(** X18: where insert replay leaves the log, and what it returns.  Let
    the blocks of the record have been read, leaving the log [sl]; let
    the data of the first undo block begin with the insert entries of
    the headers [hdrs] (or the block have no data and [hdrs] be empty).
    Then a replay that returns gives the insert position of the log
    advanced over the bytes of the headers, and leaves the log's insert
    position advanced over the headers and the payload; both by counting
    usable bytes, whatever the pages hold, and as [UndoAllocate] and
    [UndoInsert] do on the forward path.  It changes no other log and no
    record set. *)
Theorem UndoInsertInRecovery_position (xlog_record : XLogReaderState) (data : list Z)
    (w : World) (l : InsertLocals) (w1 : World) (s : nat) (sl : UndoLogSlot)
    (o : option (list Z)) (hdrs : list (list Z)) (more : list Z)
    (p : Z) (w' : World) :
  let header_size := uint64 (Z.of_nat (length (concat hdrs))) in
  read_blocks (blocks xlog_record)
    (mkLocals None None (replicate (length (blocks xlog_record)) None) 0 false) w
  = Done (l, w1) ->
  loc_slot l = Some s -> slots w1 !! s = Some sl ->
  loc_ops l = Some o ->
  default [] o = flat_map encode_insert hdrs ++ more ->
  Forall (fun d => Z.of_nat (length d) <= 127) hdrs ->
  match more with [] => True | b0 :: _ => 128 <= b0 end ->
  UndoInsertInRecovery xlog_record data w = Done (p, w') ->
  p = UndoRecPtrPlusUsableBytes (MakeUndoRecPtr (logno sl) (meta_insert sl))
        header_size /\
  slots w' = <[s := mkSlot (logno sl)
                       (UndoLogOffsetPlusUsableBytes (meta_insert sl)
                          (uint64 (header_size + Z.of_nat (length data))))
                       (slot_end sl) (slot_persistence sl) (slot_full sl)]> (slots w1) /\
  heap w' = heap w1.
Proof.
  intros header_size Hread Hs Hsl Hops Ho Hhdrs Hmore Hrun.
  refine (wp_done None _ _ (fun p w' => _) _ _ _ Hrun). clear Hrun.
  unfold UndoInsertInRecovery.
  apply wp_bind, wp_gets. apply wp_bind, wp_lift.
  destruct (InRecovery w); cbn [Assert]; [|discriminate].
  apply wp_bind. eapply wp_of_done; [exact Hread|].
  apply wp_bind.
  apply wp_mono with (Q := fun _ w2 => w2 = w1).
  { destruct (negb (loc_skip l)); [|apply wp_ret; reflexivity].
    unfold local_slot. rewrite Hs. apply wp_bind, wp_ret.
    apply wp_bind, wp_slot_deref. intros sl0 _. apply wp_ret. reflexivity. }
  intros state w2 ->.
  apply wp_bind.
  apply wp_mono with (Q := fun h w3 =>
    h = header_size /\ slots w3 = slots w1 /\ heap w3 = heap w1).
  { rewrite Hops. destruct o as [ops|]; simpl in Ho.
    - subst ops. apply wp_bind.
      assert (Hfuel : (length hdrs < S (length (flat_map encode_insert hdrs ++ more)))%nat).
      { rewrite length_app. clear. induction hdrs as [|d ds IH]; cbn; [lia|].
        rewrite length_app. lia. }
      unfold wp at 1.
      rewrite (insert_ops_loop_run hdrs more _ state 0 w1 Hhdrs Hmore Hfuel
                 ltac:(lia)).
      fold (wp None (let* state0 := append_all state hdrs in
                     ret (state0, uint64 (0 + Z.of_nat (length (concat hdrs))))) w1
              (fun a w'0 => wp None (let (state0, header_size0) := a in
                 (if negb (loc_skip l)
                  then let* _ := append_bytes_local state0 data in ret tt
                  else ret tt) ;; ret header_size0) w'0
                 (fun h w3 => h = header_size /\ slots w3 = slots w1 /\
                              heap w3 = heap w1))).
      apply wp_bind. eapply wp_mono; [apply append_all_kept|].
      cbv beta. intros st3 w3 [Hs3 Hh3]. apply wp_ret.
      apply wp_bind.
      apply wp_mono with (Q := fun _ w4 => slots w4 = slots w1 /\ heap w4 = heap w1).
      { destruct (negb (loc_skip l)).
        - apply wp_bind. eapply wp_mono; [apply append_bytes_local_kept|].
          cbv beta. intros _ w4 [Hs4 Hh4]. apply wp_ret. split; congruence.
        - apply wp_ret. split; assumption. }
      intros _ w4 [Hs4 Hh4]. apply wp_ret.
      split; [|split; assumption]. reflexivity.
    - apply wp_ret. destruct hdrs as [|d ds]; [|discriminate Ho].
      split; [|split; reflexivity]. reflexivity. }
  intros h w3 (-> & Hs3 & Hh3).
  apply wp_bind. eapply wp_mono; [apply set_lsn_loop_kept|].
  cbv beta. intros _ w4 [Hs4 Hh4].
  unfold local_slot. rewrite Hs. apply wp_bind, wp_ret.
  apply wp_bind, wp_slot_deref. intros sl4 Hsl4.
  rewrite Hs4, Hs3, Hsl in Hsl4. injection Hsl4 as <-.
  apply wp_bind. unfold slot_store. apply wp_modify, wp_ret.
  split; [reflexivity|].
  split; [|exact (eq_trans Hh4 Hh3)].
  change (<[s := mkSlot (logno sl)
                   (UndoLogOffsetPlusUsableBytes (meta_insert sl)
                      (uint64 (header_size + Z.of_nat (length data))))
                   (slot_end sl) (slot_persistence sl) (slot_full sl)]> (slots w4)
          = <[s := mkSlot (logno sl)
                     (UndoLogOffsetPlusUsableBytes (meta_insert sl)
                        (uint64 (header_size + Z.of_nat (length data))))
                     (slot_end sl) (slot_persistence sl) (slot_full sl)]> (slots w1)).
  rewrite Hs4, Hs3. reflexivity.
Qed.
(** ** The blocks of a record, as insert replay reads them *)

Lemma no_undo_block (bs : list DecodedBkpBlock) :
  length (filter (fun b => is_undo_block b = true) bs) = 0%nat ->
  forall sl, Forall (covers sl) bs.
Proof.
  intros Hlen sl. induction bs as [|b bs IH]; [constructor|].
  destruct (is_undo_block b) eqn:E.
  - rewrite filter_cons_True in Hlen by exact E. discriminate Hlen.
  - rewrite filter_cons_False in Hlen by congruence.
    constructor; [|apply IH, Hlen]. intros Hu. congruence.
Qed.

——————————

Write each entry out again, exactly as it reads above.

**RESPONSE BOX**:
(** X18: where insert replay leaves the log, and what it returns.  Let
    the blocks of the record have been read, leaving the log [sl]; let
    the data of the first undo block begin with the insert entries of
    the headers [hdrs] (or the block have no data and [hdrs] be empty).
    Then a replay that returns gives the insert position of the log
    advanced over the bytes of the headers, and leaves the log's insert
    position advanced over the headers and the payload; both by counting
    usable bytes, whatever the pages hold, and as [UndoAllocate] and
    [UndoInsert] do on the forward path.  It changes no other log and no
    record set. *)
Theorem UndoInsertInRecovery_position (xlog_record : XLogReaderState) (data : list Z)
    (w : World) (l : InsertLocals) (w1 : World) (s : nat) (sl : UndoLogSlot)
    (o : option (list Z)) (hdrs : list (list Z)) (more : list Z)
    (p : Z) (w' : World) :
  let header_size := uint64 (Z.of_nat (length (concat hdrs))) in
  read_blocks (blocks xlog_record)
    (mkLocals None None (replicate (length (blocks xlog_record)) None) 0 false) w
  = Done (l, w1) ->
  loc_slot l = Some s -> slots w1 !! s = Some sl ->
  loc_ops l = Some o ->
  default [] o = flat_map encode_insert hdrs ++ more ->
  Forall (fun d => Z.of_nat (length d) <= 127) hdrs ->
  match more with [] => True | b0 :: _ => 128 <= b0 end ->
  UndoInsertInRecovery xlog_record data w = Done (p, w') ->
  p = UndoRecPtrPlusUsableBytes (MakeUndoRecPtr (logno sl) (meta_insert sl))
        header_size /\
  slots w' = <[s := mkSlot (logno sl)
                       (UndoLogOffsetPlusUsableBytes (meta_insert sl)
                          (uint64 (header_size + Z.of_nat (length data))))
                       (slot_end sl) (slot_persistence sl) (slot_full sl)]> (slots w1) /\
  heap w' = heap w1.
Proof.
  intros header_size Hread Hs Hsl Hops Ho Hhdrs Hmore Hrun.
  refine (wp_done None _ _ (fun p w' => _) _ _ _ Hrun). clear Hrun.
  unfold UndoInsertInRecovery.
  apply wp_bind, wp_gets. apply wp_bind, wp_lift.
  destruct (InRecovery w); cbn [Assert]; [|discriminate].
  apply wp_bind. eapply wp_of_done; [exact Hread|].
  apply wp_bind.
  apply wp_mono with (Q := fun _ w2 => w2 = w1).
  { destruct (negb (loc_skip l)); [|apply wp_ret; reflexivity].
    unfold local_slot. rewrite Hs. apply wp_bind, wp_ret.
    apply wp_bind, wp_slot_deref. intros sl0 _. apply wp_ret. reflexivity. }
  intros state w2 ->.
  apply wp_bind.
  apply wp_mono with (Q := fun h w3 =>
    h = header_size /\ slots w3 = slots w1 /\ heap w3 = heap w1).
  { rewrite Hops. destruct o as [ops|]; simpl in Ho.
    - subst ops. apply wp_bind.
      assert (Hfuel : (length hdrs < S (length (flat_map encode_insert hdrs ++ more)))%nat).
      { rewrite length_app. clear. induction hdrs as [|d ds IH]; cbn; [lia|].
        rewrite length_app. lia. }
      unfold wp at 1.
      rewrite (insert_ops_loop_run hdrs more _ state 0 w1 Hhdrs Hmore Hfuel
                 ltac:(lia)).
      fold (wp None (let* state0 := append_all state hdrs in
                     ret (state0, uint64 (0 + Z.of_nat (length (concat hdrs))))) w1
              (fun a w'0 => wp None (let (state0, header_size0) := a in
                 (if negb (loc_skip l)
                  then let* _ := append_bytes_local state0 data in ret tt
                  else ret tt) ;; ret header_size0) w'0
                 (fun h w3 => h = header_size /\ slots w3 = slots w1 /\
                              heap w3 = heap w1))).
      apply wp_bind. eapply wp_mono; [apply append_all_kept|].
      cbv beta. intros st3 w3 [Hs3 Hh3]. apply wp_ret.
      apply wp_bind.
      apply wp_mono with (Q := fun _ w4 => slots w4 = slots w1 /\ heap w4 = heap w1).
      { destruct (negb (loc_skip l)).
        - apply wp_bind. eapply wp_mono; [apply append_bytes_local_kept|].
          cbv beta. intros _ w4 [Hs4 Hh4]. apply wp_ret. split; congruence.
        - apply wp_ret. split; assumption. }
      intros _ w4 [Hs4 Hh4]. apply wp_ret.
      split; [|split; assumption]. reflexivity.
    - apply wp_ret. destruct hdrs as [|d ds]; [|discriminate Ho].
      split; [|split; reflexivity]. reflexivity. }
  intros h w3 (-> & Hs3 & Hh3).
  apply wp_bind. eapply wp_mono; [apply set_lsn_loop_kept|].
  cbv beta. intros _ w4 [Hs4 Hh4].
  unfold local_slot. rewrite Hs. apply wp_bind, wp_ret.
  apply wp_bind, wp_slot_deref. intros sl4 Hsl4.
  rewrite Hs4, Hs3, Hsl in Hsl4. injection Hsl4 as <-.
  apply wp_bind. unfold slot_store. apply wp_modify, wp_ret.
  split; [reflexivity|].
  split; [|exact (eq_trans Hh4 Hh3)].
  change (<[s := mkSlot (logno sl)
                   (UndoLogOffsetPlusUsableBytes (meta_insert sl)
                      (uint64 (header_size + Z.of_nat (length data))))
                   (slot_end sl) (slot_persistence sl) (slot_full sl)]> (slots w4)
          = <[s := mkSlot (logno sl)
                     (UndoLogOffsetPlusUsableBytes (meta_insert sl)
                        (uint64 (header_size + Z.of_nat (length data))))
                     (slot_end sl) (slot_persistence sl) (slot_full sl)]> (slots w1)).
  rewrite Hs4, Hs3. reflexivity.
Qed.
(** ** The blocks of a record, as insert replay reads them *)

Lemma no_undo_block (bs : list DecodedBkpBlock) :
  length (filter (fun b => is_undo_block b = true) bs) = 0%nat ->
  forall sl, Forall (covers sl) bs.
Proof.
  intros Hlen sl. induction bs as [|b bs IH]; [constructor|].
  destruct (is_undo_block b) eqn:E.
  - rewrite filter_cons_True in Hlen by exact E. discriminate Hlen.
  - rewrite filter_cons_False in Hlen by congruence.
    constructor; [|apply IH, Hlen]. intros Hu. congruence.
Qed.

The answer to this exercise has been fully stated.